INFORMATION SUPPLIED Block Start

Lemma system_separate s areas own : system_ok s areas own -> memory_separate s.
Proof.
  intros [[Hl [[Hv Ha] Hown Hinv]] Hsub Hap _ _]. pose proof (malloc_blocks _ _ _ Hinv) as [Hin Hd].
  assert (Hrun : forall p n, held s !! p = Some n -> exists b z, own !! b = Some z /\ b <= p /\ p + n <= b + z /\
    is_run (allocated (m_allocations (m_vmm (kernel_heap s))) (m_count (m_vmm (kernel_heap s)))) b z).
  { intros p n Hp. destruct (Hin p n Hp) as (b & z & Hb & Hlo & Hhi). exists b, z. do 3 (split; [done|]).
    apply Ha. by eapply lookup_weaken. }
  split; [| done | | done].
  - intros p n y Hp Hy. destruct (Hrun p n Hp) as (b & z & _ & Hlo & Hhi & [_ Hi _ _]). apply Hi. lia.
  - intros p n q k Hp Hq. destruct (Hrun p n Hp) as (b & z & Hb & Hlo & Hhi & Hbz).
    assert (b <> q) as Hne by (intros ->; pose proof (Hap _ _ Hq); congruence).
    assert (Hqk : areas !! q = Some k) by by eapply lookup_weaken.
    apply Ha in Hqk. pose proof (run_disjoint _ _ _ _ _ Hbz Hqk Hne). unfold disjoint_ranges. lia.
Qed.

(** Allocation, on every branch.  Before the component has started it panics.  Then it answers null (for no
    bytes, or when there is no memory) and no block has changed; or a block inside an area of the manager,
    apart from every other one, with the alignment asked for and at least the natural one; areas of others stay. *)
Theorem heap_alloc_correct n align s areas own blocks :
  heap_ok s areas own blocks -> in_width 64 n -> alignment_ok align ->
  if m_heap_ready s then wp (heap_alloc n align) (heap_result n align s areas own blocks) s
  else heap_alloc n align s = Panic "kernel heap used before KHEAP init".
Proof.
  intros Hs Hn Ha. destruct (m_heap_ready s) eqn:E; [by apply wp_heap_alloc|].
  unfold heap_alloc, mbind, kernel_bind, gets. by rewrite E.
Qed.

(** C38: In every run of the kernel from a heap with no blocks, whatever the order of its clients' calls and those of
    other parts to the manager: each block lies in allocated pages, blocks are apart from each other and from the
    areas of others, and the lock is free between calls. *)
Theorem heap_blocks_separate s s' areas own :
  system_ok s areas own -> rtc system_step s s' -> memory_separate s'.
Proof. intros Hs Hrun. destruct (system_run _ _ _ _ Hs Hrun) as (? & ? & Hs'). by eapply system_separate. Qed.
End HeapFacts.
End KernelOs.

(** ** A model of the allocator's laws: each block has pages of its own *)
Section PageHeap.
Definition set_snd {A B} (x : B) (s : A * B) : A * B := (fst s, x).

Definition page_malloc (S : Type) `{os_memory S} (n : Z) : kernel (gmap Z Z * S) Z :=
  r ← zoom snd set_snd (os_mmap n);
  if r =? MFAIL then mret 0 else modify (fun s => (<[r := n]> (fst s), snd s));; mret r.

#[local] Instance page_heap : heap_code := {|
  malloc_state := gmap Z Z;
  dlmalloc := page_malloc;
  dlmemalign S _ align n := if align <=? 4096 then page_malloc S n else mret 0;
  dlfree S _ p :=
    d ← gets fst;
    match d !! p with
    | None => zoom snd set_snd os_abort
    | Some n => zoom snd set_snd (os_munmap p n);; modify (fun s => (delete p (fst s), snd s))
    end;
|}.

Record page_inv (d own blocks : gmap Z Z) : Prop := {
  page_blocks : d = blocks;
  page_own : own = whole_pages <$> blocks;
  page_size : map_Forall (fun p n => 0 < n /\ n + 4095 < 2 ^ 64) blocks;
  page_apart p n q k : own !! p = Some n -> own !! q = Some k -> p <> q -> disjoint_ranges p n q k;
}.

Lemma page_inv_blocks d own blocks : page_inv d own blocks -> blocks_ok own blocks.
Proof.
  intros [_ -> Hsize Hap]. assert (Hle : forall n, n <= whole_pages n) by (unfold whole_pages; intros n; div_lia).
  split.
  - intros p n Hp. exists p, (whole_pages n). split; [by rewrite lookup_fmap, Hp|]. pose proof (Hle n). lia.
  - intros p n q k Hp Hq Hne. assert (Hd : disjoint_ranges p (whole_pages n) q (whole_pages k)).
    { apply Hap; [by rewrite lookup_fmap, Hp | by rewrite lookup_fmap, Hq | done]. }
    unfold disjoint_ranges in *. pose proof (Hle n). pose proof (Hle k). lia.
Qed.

INFORMATION SUPPLIED Block End

WORK ITEM: Select and copy every line of the listing with the word "done".

REPLY:
  { intros p n Hp. destruct (Hin p n Hp) as (b & z & Hb & Hlo & Hhi). exists b, z. do 3 (split; [done|]).
  split; [| done | | done].
    { apply Hap; [by rewrite lookup_fmap, Hp | by rewrite lookup_fmap, Hq | done]. }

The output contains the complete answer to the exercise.